**YOUR OBJECTIVE**: Each line of the data that includes "induction" must be copied.

**DATA EXTRACT**:

(** The longest run of zero segments, the first one of several: start and
    length.  The loop carries the index, the current and the longest run. *)
Fixpoint zero_span (i : nat) (cur best : nat * nat) (l : list u16) : nat * nat :=
  match l with
  | [] => best
  | s :: l =>
      if s =? 0 then
        let cur := if (cur.2 =? 0)%nat then (i, 1%nat) else (cur.1, S cur.2) in
        zero_span (S i) cur (if (best.2 <? cur.2)%nat then cur else best) l
      else zero_span (S i) (0%nat, 0%nat) best l
  end.

Definition fmt_subslice (l : list u16) : chars :=
  match l with
  | [] => []
  | s :: l => fmt_radix 16 s ++ concat ((fun s => ":"%char :: fmt_radix 16 s) <$> l)
  end.

Definition fmt_ipv6 (ip : Z) : chars :=
  let segs := segments ip in
  if bool_decide (take 6 segs = [0; 0; 0; 0; 0; 65535]) then
    chars_of "::ffff:" ++ fmt_ipv4 (ip mod 2 ^ 32)
  else
    let '(start, n) := zero_span 0 (0%nat, 0%nat) (0%nat, 0%nat) segs in
    if (1 <? n)%nat then fmt_subslice (take start segs) ++ chars_of "::" ++ fmt_subslice (drop (start + n) segs)
    else fmt_subslice segs.

Definition fmt_ip (ip : IpAddr) : chars := match ip with V4 a => fmt_ipv4 a | V6 a => fmt_ipv6 a end.
Definition fmt_socket_addr (s : SocketAddr) : chars :=
  match s with
  | SA4 ip port => fmt_ipv4 ip ++ ":"%char :: fmt_dec port
  | SA6 ip port _ scope =>
      if scope =? 0 then "["%char :: fmt_ipv6 ip ++ chars_of "]:" ++ fmt_dec port
      else "["%char :: fmt_ipv6 ip ++ "%"%char :: fmt_dec scope ++ chars_of "]:" ++ fmt_dec port
  end.

Example parse_v4 : parse_socket_addr (chars_of "192.0.2.10:27777") = Some (SA4 3221225994 27777).
Proof. vm_compute. reflexivity. Qed.
Example parse_v6 : parse_socket_addr (chars_of "[2001:db8::1%3]:80") =
  Some (SA6 42540766411282592856903984951653826561 80 0 3).
Proof. vm_compute. reflexivity. Qed.
Example parse_leading_zero : parse_socket_addr (chars_of "192.0.02.10:80") = None.
Proof. vm_compute. reflexivity. Qed.
Example fmt_v6 : of_chars (fmt_socket_addr (SA6 42540766411282592856903984951653826561 80 0 3)) = "[2001:db8::1%3]:80"%string.
Proof. vm_compute. reflexivity. Qed.
Example trim_ws : trim (String (char_of 194) (String (char_of 160) " a b  ")) = "a b"%string.
Proof. vm_compute. reflexivity. Qed.

(** ** Printing and reading numbers *)

Lemma code_char_of z : 0 <= z < 256 -> code (char_of z) = z.
Proof. intros Hz. unfold code, char_of. rewrite N_ascii_embedding; lia. Qed.

Lemma to_digit_char radix d : radix <= 16 -> 0 <= d < radix -> to_digit radix (digit_char d) = Some d.
Proof.
  intros Hr Hd. unfold to_digit, hex_digit, is_digit, digit_char.
  destruct (Z.ltb_spec d 10).
  - rewrite code_char_of by lia.
    rewrite (proj2 (Z.leb_le 48 _)), (proj2 (Z.leb_le _ 57)) by lia. cbn [andb mbind option_bind].
    replace (48 + d - 48) with d by lia. by rewrite (proj2 (Z.ltb_lt _ _)) by lia.
  - rewrite code_char_of by lia.
    rewrite (proj2 (Z.leb_le 48 _)), (proj2 (Z.leb_gt _ 57)) by lia. cbn [andb].
    rewrite (proj2 (Z.leb_le 65 _)), (proj2 (Z.leb_gt _ 70)) by lia. cbn [andb].
    rewrite (proj2 (Z.leb_le 97 _)), (proj2 (Z.leb_le _ 102)) by lia. cbn [andb mbind option_bind].
    replace (87 + d - 87) with d by lia. by rewrite (proj2 (Z.ltb_lt _ _)) by lia.
Qed.

Lemma digits_value_app radix ds d :
  digits_value radix (ds ++ [d]) = digits_value radix ds * radix + d.
Proof. unfold digits_value. by rewrite fold_left_app. Qed.

Lemma digits_value_bound radix ds :
  2 <= radix -> Forall (fun d => 0 <= d < radix) ds ->
  0 <= digits_value radix ds < radix ^ len ds.
Proof.
  intros Hr. induction ds as [|d ds IH] using rev_ind; intros Hds; [done|].
  apply Forall_app in Hds as [Hds [Hd _]%Forall_cons]. specialize (IH Hds).
  rewrite digits_value_app, len_app, len_cons. change (1 + len (@nil Z)) with 1.
  rewrite (Z.pow_add_r radix (len ds) 1) by (pose proof (len_nonneg ds); lia). nia.
Qed.

(** The printed digits of [n]: in range, no leading zero, of value [n]. *)
Lemma digits_fuel_spec radix fuel n acc :
  2 <= radix -> (0 < fuel)%nat -> 0 <= n < radix ^ Z.of_nat fuel ->
  exists ds, digits_fuel fuel radix n acc = (digit_char <$> ds) ++ acc /\
    Forall (fun d => 0 <= d < radix) ds /\ digits_value radix ds = n /\
    (1 <= length ds)%nat /\ ((1 < length ds)%nat -> radix ^ (len ds - 1) <= n).
Proof.
  intros Hr. revert n acc. induction fuel as [|fuel IH]; intros n acc Hf Hn; [lia|].
  cbn [digits_fuel]. pose proof (Z.mod_pos_bound n radix ltac:(lia)) as Hm.
  pose proof (Z.div_mod n radix ltac:(lia)) as Hdm.
  destruct (Z.eqb_spec (n / radix) 0) as [E|E].
  - exists [n mod radix]. split_and!; [done|by constructor|cbn; lia|cbn; lia|cbn; lia].
  - assert (Hq : 0 < n / radix) by (pose proof (Z.div_pos n radix); lia).
    rewrite Nat2Z.inj_succ, Z.pow_succ_r in Hn by lia.
    assert (Hlt : n / radix < radix ^ Z.of_nat fuel) by (apply Z.div_lt_upper_bound; lia).
    destruct fuel as [|fuel]; [cbn in Hlt; lia|].
    destruct (IH (n / radix) (digit_char (n mod radix) :: acc)) as (ds & -> & Hds & Hv & Hl & Hz); [lia|lia|].
    exists (ds ++ [n mod radix]). split_and!.
    + by rewrite fmap_app, <- app_assoc.
    + apply Forall_app. split; [done|by constructor].
    + rewrite digits_value_app, Hv. lia.
    + rewrite length_app. cbn. lia.
    + intros _. rewrite len_app, len_cons. change (len (@nil Z)) with 0. replace (len ds + (1 + 0) - 1) with (len ds) by lia.
      unfold len in *. destruct (decide (1 < length ds)%nat) as [H1|H1].
      * specialize (Hz H1). replace (Z.of_nat (length ds)) with (Z.of_nat (length ds) - 1 + 1) by lia.
        rewrite Z.pow_add_r by lia. nia.
      * replace (length ds) with 1%nat by lia. cbn. nia.
Qed.

Lemma fmt_radix_spec radix n :
  2 <= radix -> 0 <= n < 2 ^ 64 ->
  exists ds, fmt_radix radix n = digit_char <$> ds /\
    Forall (fun d => 0 <= d < radix) ds /\ digits_value radix ds = n /\
    (1 <= length ds)%nat /\ ((1 < length ds)%nat -> radix ^ (len ds - 1) <= n).
Proof.
  intros Hr Hn. destruct (digits_fuel_spec radix 64 n []) as (ds & E & H); [done|lia| |].
  - assert (2 ^ 64 <= radix ^ 64) by (apply Z.pow_le_mono_l; lia). cbn [Z.of_nat]. lia.
  - exists ds. unfold fmt_radix. by rewrite E, app_nil_r.
Qed.

Definition stops (radix : Z) (l : list ascii) : Prop := take_digits radix l = ([], l).

Lemma take_digits_app radix ds rest :
  radix <= 16 -> Forall (fun d => 0 <= d < radix) ds -> stops radix rest ->
  take_digits radix ((digit_char <$> ds) ++ rest) = (ds, rest).
Proof.
  intros Hr Hds Hs. induction Hds as [|d ds Hd _ IH]; [exact Hs|].
  cbn. rewrite to_digit_char by done. by rewrite IH.
Qed.

Lemma starts_zero_small radix d ds :
  2 <= radix <= 16 -> Forall (fun d => 0 <= d < radix) (d :: ds) ->
  starts_with "0"%char ((digit_char <$> (d :: ds))) = true -> digits_value radix (d :: ds) < radix ^ len ds.
Proof.
  intros Hr [Hd Hds]%Forall_cons Hz.
  assert (d = 0) as ->.
  { cbn in Hz. apply bool_decide_eq_true in Hz.
    pose proof (to_digit_char radix d ltac:(lia) Hd) as E. rewrite Hz in E.
    unfold to_digit in E. change (hex_digit "0"%char) with (Some 0) in E.
    cbn [mbind option_bind] in E. destruct (0 <? radix); congruence. }
  apply (digits_value_bound radix ds); [lia|done].
Qed.

(** Reading back a printed number. *)
Lemma read_number_fmt radix max md az n rest :
  2 <= radix <= 16 -> 0 <= n <= max -> max < 2 ^ 64 -> stops radix rest ->
  (forall m, md = Some m -> (1 <= m)%nat /\ max < radix ^ Z.of_nat m) ->
  read_number radix max md az (fmt_radix radix n ++ rest) = Some (n, rest).
Proof.
  intros Hr Hn Hmax Hs Hmd. destruct (fmt_radix_spec radix n) as (ds & -> & Hds & Hv & Hl & Hz); [lia|lia|].
  unfold read_number. rewrite take_digits_app by (done || lia). rewrite Hv.
  assert (match md with Some m => (m <? length ds)%nat | None => false end = false) as ->.
  { destruct md as [m|]; [|done]. destruct (Hmd m eq_refl) as [Hm1 Hm2]. apply Nat.ltb_ge.
    destruct (decide (length ds <= m)%nat) as [|Hgt]; [done|exfalso].
    specialize (Hz ltac:(lia)).
    assert (radix ^ Z.of_nat m <= radix ^ (len ds - 1)) by (apply Z.pow_le_mono_r; unfold len; lia). lia. }
  rewrite (proj2 (Z.ltb_ge _ _)), (proj2 (Nat.eqb_neq _ _)) by lia.
  destruct (_ && _ && _)%bool eqn:E; [exfalso|done].
  apply andb_prop in E as [[_ E]%andb_prop H1%Nat.ltb_lt]. specialize (Hz H1).
  destruct ds as [|d ds]; [cbn in Hl; lia|].
  assert (Hlt : digits_value radix (d :: ds) < radix ^ len ds) by (apply starts_zero_small; done).
  rewrite len_cons in Hz. replace (1 + len ds - 1) with (len ds) in Hz by lia. lia.
Qed.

**RESULT OF THIS EXERCISE**:
  intros Hr. induction ds as [|d ds IH] using rev_ind; intros Hds; [done|].
  intros Hr. revert n acc. induction fuel as [|fuel IH]; intros n acc Hf Hn; [lia|].
  intros Hr Hds Hs. induction Hds as [|d ds Hd _ IH]; [exact Hs|].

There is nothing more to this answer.